Scientists have found that fully vaccinated people carry the same level of Covid-19 as the unvaccinated in a potential blow to the efficacy of the jabs.
Previous studies had shown that vaccinated people who caught the Alpha variant carried far lower viral loads than those who had not been vaccinated.
However, a study from the University of Oxford has found that the now-dominant Delta variant totally wipes out the viral load reduction.
Experts had hoped that being double-vaccinated would significantly reduce the viral load carried and thus lessen the chances of passing on the virus.
Instead, the fully vaccinated can carry high levels of the virus if they become infected and are more likely to experience symptoms than they were with the Alpha variant.
Although being less likely to catch Covid in the first place, the studies suggest that the fully vaccinated are now as capable of passing on the virus as the unvaccinated.
Sarah Walker, professor of medical statistics and epidemiology at Oxford, and chief investigator and academic lead for the Covid-19 Infection Survey, said: “With alpha, people with two doses had really low levels of virus.
“When delta started to come in, the first thing that happened was that the virus values went up and now we really don’t see any difference in the amount of virus people get if they get infected after vaccination.

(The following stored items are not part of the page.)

Lemma compare_selected (sortBy : jsstring) (l : list Note) :
  Array_sort (App.compare sortBy) l = sortNotes l sortBy.
Proof.
  unfold sortNotes, App.compare.
  repeat case_decide; apply Array_sort_ext; reflexivity.
Qed.

Lemma processedNotes_unfold (s : App.State) :
  App.processedNotes s
  = sortNotes
      (filterNotesByStatus
         (searchNotes (App.st_notes s) (App.st_searchQuery s))
         (App.st_filter s))
      (App.st_sortBy s).
Proof.
  unfold App.processedNotes. cbv zeta. rewrite compare_selected.
  f_equal. unfold filterNotesByStatus, searchNotes.
  destruct (JsString.truthy (JsString.trim (App.st_searchQuery s)));
    cbn [negb];
    destruct (decide (App.st_filter s = js "open")) as [Ho|Ho];
    destruct (decide (App.st_filter s = js "done")) as [Hd|Hd];
    try reflexivity;
    rewrite Ho in Hd; vm_compute in Hd; discriminate Hd.
Qed.

(** X21: the list the component shows is the storage module's own
    functions in a row: search, then filter by status, then sort.  Every
    note shown is one of the notes, and on the first render all of them
    are shown. *)
Theorem processedNotes_pipeline (s : App.State) :
  App.processedNotes s
  = sortNotes
      (filterNotesByStatus
         (searchNotes (App.st_notes s) (App.st_searchQuery s))
         (App.st_filter s))
      (App.st_sortBy s) /\
  (forall n, In n (App.processedNotes s) -> In n (App.st_notes s)) /\
  (forall loaded, Permutation loaded (App.processedNotes (App.initial loaded))).
Proof.
  pose proof (processedNotes_unfold s) as Hpipe.
  split; [exact Hpipe|]. split.
  - intros n Hn. rewrite Hpipe in Hn.
    apply (Permutation_in _
             (Permutation_sym (sortNotes_Permuted _ _))) in Hn.
    destruct (filterNotesByStatus_filter (App.st_filter s)) as [p Hp].
    destruct (searchNotes_as_filter (App.st_searchQuery s)) as [q Hq].
    rewrite Hp, Hq in Hn.
    apply filter_In in Hn as [Hn _]. apply filter_In in Hn as [Hn _].
    exact Hn.
  - intros loaded.
    assert (App.processedNotes (App.initial loaded)
            = Array_sort (App.compare (js "date")) loaded) as -> by reflexivity.
    apply Array_sort_Permutation.
Qed.
(** * neural_sp: length-aware subsamplers and the ASR training loop

    A shallow embedding of
    - [neural_sp/models/seq2seq/encoders/subsampling.py]
      (ConcatSubsampler, Conv1dSubsampler, DropSubsampler, MaxpoolSubsampler)
    - [neural_sp/bin/asr/train_main.py] (the function [train]).

    Python integers are [Z] ([//] is [Z.div] and [%] is [Z.modulo]: both
    round towards minus infinity and follow the sign of the divisor, as in
    Python, for a non-zero divisor; a zero divisor raises and is modelled
    as an error).  Python floats are idealised as rationals [Q].  Raised
    exceptions are the [Raise] case of [result]. *)

From Stdlib Require Import String ZArith QArith Qround Qpower List Bool Lia.
Import ListNotations.
Open Scope Z_scope.

(** ** Exceptions and fallible computations *)

Inductive exn : Type :=
| AssertionError (msg : string)
| AttributeError (attr : string)
| RuntimeError (msg : string)
| ValueError (msg : string)
| ZeroDivisionError
| UnboundLocalError (var : string)
| TypeError (msg : string).

Inductive result (A : Type) : Type :=
| OK (a : A)
| Raise (e : exn).
Arguments OK {A} a.
Arguments Raise {A} e.
(** The same, with a watcher that is told to ignore nothing. *)
Definition demo_world_watch_all : World :=
  mkWorld "/w" (mkChokidarOptions (Some (fun _ => false)) None None)
          (mkFileSystem demo_tree demo_stat demo_content) demo_clock
          (fun _ => false) false.

(** The same, with every DELETE rejected by SQLite. *)
Definition demo_world_delete_fails : World :=
  demo_world_with demo_tree
    (fun c => match c with
              | DeleteWhere _ => true
              | _ => false
              end).

(** A tree with a sub-directory that cannot be read. *)
Definition demo_world_locked : World :=
  demo_world_with
    (IsDirectory [("a.txt", IsFile); ("private", IsUnreadableDirectory)])
    (fun _ => false).

(** Before [start()], and with the database open and an empty table. *)
Definition initial_state : State := mkState false None [] 0 [] [] [] [] 0.

Definition empty_store : State := mkState true None [] 0 [] [] [] [] 0.

(** After [start()] in [demo_world]. *)
Definition demo_started : State := snd (start demo_digest demo_world initial_state).

(** A row for ["/w/a.txt"] as an earlier run left it: the file had
    another content of the same length and the same modification time. *)
Definition demo_old_row : FileRecord :=
  mkFileRecord (Some 1%Z) "/w/a.txt" 5 1700000000 "sha256(BBBBB)"
               "2025-06-01T08:00:00Z" "2025-06-01T08:00:00Z".

Definition demo_other_row : FileRecord :=
  mkFileRecord (Some 2%Z) "/w/gone.txt" 9 1600000000 "sha256(long gone)"
               "2025-06-01T08:00:00Z" "2025-06-01T08:00:00Z".
(** The relation [filtered] names one text. *)
Lemma filtered_unique (allowed : list text) (t u : text) :
  filtered allowed t u -> forall u', filtered allowed t u' -> u = u'.
Proof.
  induction 1 as [g Hg | g ds rest rest' Hg Hne Hds Hf IH]; intros u' H'.
  - inversion H' as [g' Hg' | g' ds' r r' Hg' Hne' Hds' Hf' E]; subst.
    + reflexivity.
    + exfalso. exact (token_occurs _ _ _ Hne' Hds' Hg).
  - inversion H' as [g' Hg' E | g' ds' r r' Hg' Hne' Hds' Hf' E]; subst.
    + exfalso. exact (token_occurs _ _ _ Hne Hds Hg').
    + destruct (two_tokens g' g ("S"%char :: ds) ("S"%char :: ds') r rest
                  (digits_bracket_free ds Hds) (digits_bracket_free ds' Hds') E)
        as [[l2 Hl] | [(Eg & Ek & Er) | [l2 Hl]]].
      * exfalso. apply (Hg' (bracketed ("S"%char :: ds))); [now exists ds|].
        now exists g, l2.
      * inversion Ek; subst. now rewrite (IH _ Hf').
      * exfalso. apply (Hg (bracketed ("S"%char :: ds'))); [now exists ds'|].
        now exists g', l2.
Qed.

Lemma occurs_beside (k k' g rest : text) :
  bracket_free k -> bracket_free k' -> k <> k' ->
  occurs (bracketed k) (g ++ bracketed k' ++ rest) ->
  occurs (bracketed k) g \/ occurs (bracketed k) rest.
Proof.
  intros Hk Hk' Hne (pre & post & H).
  destruct (two_tokens g pre k k' rest post Hk Hk' H)
    as [[l2 Hl] | [(Eg & Ek & Er) | [l2 Hl]]].
  - left. now exists pre, l2.
  - congruence.
  - right. subst pre. rewrite <- !app_assoc in H.
    apply app_inv_head in H. apply app_inv_head in H. now exists l2, post.
Qed.

(** A bracketed token whose key is not a key stays where the filter
    found it. *)
Lemma filtered_keeps (allowed : list text) (t u : text) :
  filtered allowed t u ->
  forall k, is_key k = false -> bracket_free k ->
            occurs (bracketed k) t -> occurs (bracketed k) u.
Proof.
  induction 1 as [g Hg | g ds rest rest' Hg Hne Hds Hf IH];
    intros k Hk Hb Ho; [exact Ho|].
  assert (Hkk : k <> "S"%char :: ds).
  { intros ->. now rewrite (is_key_digits ds Hne Hds) in Hk. }
  destruct (occurs_beside k _ g rest Hb (digits_bracket_free ds Hds) Hkk Ho)
    as [H | H].
  - now apply occurs_app_l.
  - apply occurs_app_r, occurs_app_r. now apply IH.
Qed.

(** C5.  The filter removes the citation tokens whose key is not allowed
    and nothing else.  The text it returns is the text without these tokens,
    taken from left to right, and no other text is; a bracketed token whose
    key is malformed and holds no bracket is not a citation token and still
    stands in the result; the citation pattern is found in a text exactly
    when a token made of the letter S and digits stands in it, and a text
    where it is not found is returned as it is. *)
Theorem C5_malformed_tokens_are_kept (t : text) (allowed : list text) :
  (forall u, filtered allowed t u <-> u = Workflow._sanitize_citations t allowed)
  /\ (forall k, is_key k = false -> bracket_free k ->
                occurs (bracketed k) t ->
                occurs (bracketed k) (Workflow._sanitize_citations t allowed))
  /\ (re_search Workflow.CITATION t = true <->
      exists ds, ds <> [] /\ forallb isdecimal ds = true
                 /\ occurs (bracketed ("S"%char :: ds)) t)
  /\ (re_search Workflow.CITATION t = false ->
      Workflow._sanitize_citations t allowed = t).
Proof.
  split; [|split; [|split]].
  - intros u. split.
    + intros H. exact (filtered_unique _ _ _ H _ (sanitize_filtered t allowed)).
    + intros ->. apply sanitize_filtered.
  - exact (filtered_keeps _ _ _ (sanitize_filtered t allowed)).
  - apply search_citation_iff.
  - intros H. unfold Workflow._sanitize_citations.
    destruct (truthy t); [|reflexivity].
    apply sub_without_hit. unfold re_search, re_matches in H.
    now destruct (hits (finditer Workflow.CITATION None t)).
Qed.

Lemma C5_witness :
  occurs (bracketed (str "S#"))
    (Workflow._sanitize_citations
       (str "Sleep [S9] aids [S#] memory [S1] [Sx] [S].") [str "S1"])
  /\ Workflow._sanitize_citations (str "Sleep aids memory [S#] [Sx] [S].")
       [str "S1"]
     = str "Sleep aids memory [S#] [Sx] [S].".
Proof.
  split.
  - apply (proj1 (proj2 (C5_malformed_tokens_are_kept
                           (str "Sleep [S9] aids [S#] memory [S1] [Sx] [S].")
                           [str "S1"]))).
    + reflexivity.
    + split; simpl; intros [H | [H | []]]; discriminate H.
    + exists (str "Sleep [S9] aids "), (str " memory [S1] [Sx] [S].").
      reflexivity.
  - apply (proj2 (proj2 (proj2 (C5_malformed_tokens_are_kept
                    (str "Sleep aids memory [S#] [Sx] [S].") [str "S1"])))).
    vm_compute. reflexivity.
Defined.

(** The token [Sx] between brackets has a malformed key and is still in the
    filtered text. *)
Lemma C5_malformed_token_survives :
  is_key (str "Sx") = false
  /\ occurs (bracketed (str "Sx"))
       (Workflow._sanitize_citations (str "Sleep aids memory [Sx].")
          [str "S1"]).
Proof.
  split; [reflexivity|].
  exists (str "Sleep aids memory "), (str "."). vm_compute. reflexivity.
Qed.

(** ** The placeholder in the text that is returned *)

(** The characters of the text after the substitution are characters of the
    text or of the bracketed key. *)
Lemma replace_placeholder_chars (k : text) (c : ascii) (r : regex)
  (prev : option ascii) (s : text) :
  In c (List.concat (map (piece_text (fun _ => bracketed k)) (finditer r prev s)))
  -> In c s \/ In c (bracketed k).
Proof.
  apply (finditer_elim
           (fun r prev s res =>
              In c (List.concat (map (piece_text (fun _ => bracketed k)) res))
              -> In c s \/ In c (bracketed k))).
  - intros _ _ [].
  - intros r0 p c0 s' IH _ [H | H]; [left; now left|].
    destruct (IH H) as [H' | H']; [left; now right | now right].
  - intros r0 p c0 s' lens IH _ _ [H | H]; [left; now left|].
    destruct (IH H) as [H' | H']; [left; now right | now right].
  - intros r0 p c0 s' lens n IH _ _ H.
    cbn [map List.concat piece_text] in H. apply in_app_or in H.
    destruct H as [H | H]; [now right|].
    destruct (IH H) as [H' | H']; [|now right].
    left. right. rewrite <- (firstn_skipn n s'). apply in_or_app. now right.
Qed.

(** A text where the pattern of the placeholder is found holds the
    placeholder. *)
Lemma placeholder_found (t : text) :
  re_search Workflow.PLACEHOLDER t = true ->
  exists a b, t = a ++ placeholder ++ b.
Proof.
  unfold re_search, re_matches.
  destruct (hits (finditer Workflow.PLACEHOLDER None t)) as [|m ms] eqn:Hh;
    [discriminate|]. intros _.
  assert (Hin : In m (hits (finditer Workflow.PLACEHOLDER None t)))
    by (rewrite Hh; now left).
  destruct (hit_occurs _ _ _ _ Hin) as (pre & rest & q & -> & Hm & _).
  apply placeholder_shape in Hm. destruct Hm as [_ [rest' ->]].
  now exists pre, rest'.
Qed.

Lemma placeholder_searched (a b : text) :
  re_search Workflow.PLACEHOLDER (a ++ placeholder ++ b) = true.
Proof.
  unfold re_search, re_matches.
  rewrite (finditer_placeholder_app b (S (List.length a))) by lia.
  induction (finditer Workflow.PLACEHOLDER None a) as [|[c|m] ps IH];
    simpl; auto.
Qed.

(** Without line feed there is one paragraph. *)
Lemma split_one_paragraph (s : text) :
  forall prev cur,
    ~ In LF s ->
    split_pieces cur (finditer Workflow.PARAGRAPH_BREAK prev s) = [rev cur ++ s].
Proof.
  induction s as [|c s IH]; intros prev cur Hs.
  - rewrite finditer_equation_1. simpl. now rewrite app_nil_r.
  - assert (Hc : c <> LF) by (intros ->; apply Hs; now left).
    rewrite (finditer_miss _ _ _ _ (break_other prev c s Hc)). simpl.
    rewrite IH by (intros H; apply Hs; now right).
    simpl. now rewrite <- app_assoc.
Qed.

Lemma strip_In (c : ascii) (s : text) : In c (strip s) -> In c s.
Proof.
  intros H. apply in_split in H. destruct H as (l1 & l2 & H).
  assert (Ho : occurs [c] (strip s)) by now exists l1, l2.
  apply occurs_strip in Ho. destruct Ho as (pre & post & ->).
  apply in_or_app. right. now left.
Qed.

Lemma rstrip_app_stop (l : text) (d : ascii) (post : text) :
  isspace d = false -> rstrip (l ++ d :: post) = l ++ d :: rstrip post.
Proof.
  intros Hd. unfold rstrip. rewrite rev_app_distr. simpl.
  rewrite <- app_assoc. simpl.
  rewrite dropwhile_app_stop by exact Hd.
  rewrite rev_app_distr. simpl. rewrite rev_involutive.
  now rewrite <- app_assoc.
Qed.

(** A text between two characters that are not whitespace is still in the
    stripped text. *)
Lemma occurs_in_strip (c d : ascii) (x s : text) :
  isspace c = false -> isspace d = false ->
  occurs (c :: x ++ [d]) s -> occurs (c :: x ++ [d]) (strip s).
Proof.
  intros Hc Hd (pre & post & ->). unfold strip, lstrip.
  rewrite <- app_comm_cons, dropwhile_app_stop by exact Hc.
  replace (dropwhile isspace pre ++ c :: (x ++ [d]) ++ post)
    with ((dropwhile isspace pre ++ c :: x) ++ d :: post)
    by (rewrite <- !app_assoc; reflexivity).
  rewrite rstrip_app_stop by exact Hd.
  exists (dropwhile isspace pre), (rstrip post).
  rewrite <- !app_assoc. simpl. now rewrite <- app_assoc.
Qed.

“Two doses are still protective. You are still less likely to get infected, but if you do you will have similar levels of virus as someone who hasn’t been vaccinated at all.”
Despite the findings, the study showed the jabs are still helpful in preventing an infection in the first place, which will have a role in stopping transmission. Two doses of the AstraZeneca jab lowered the rate of a new infection by 67 per cent and Pfizer by 82 per cent.
Prof. Walker echoed those statistics in calling for those not already vaccinated to get their jabs.
“There are lots of reasons why the vaccines may be very good at reducing the consequences of having the virus,” she added. “You may well still have a milder infection and might not end up getting hospitalised.
“While the results are important, they aren’t everything and it is really important to remember the vaccines are super-effective at preventing hospitalisations.”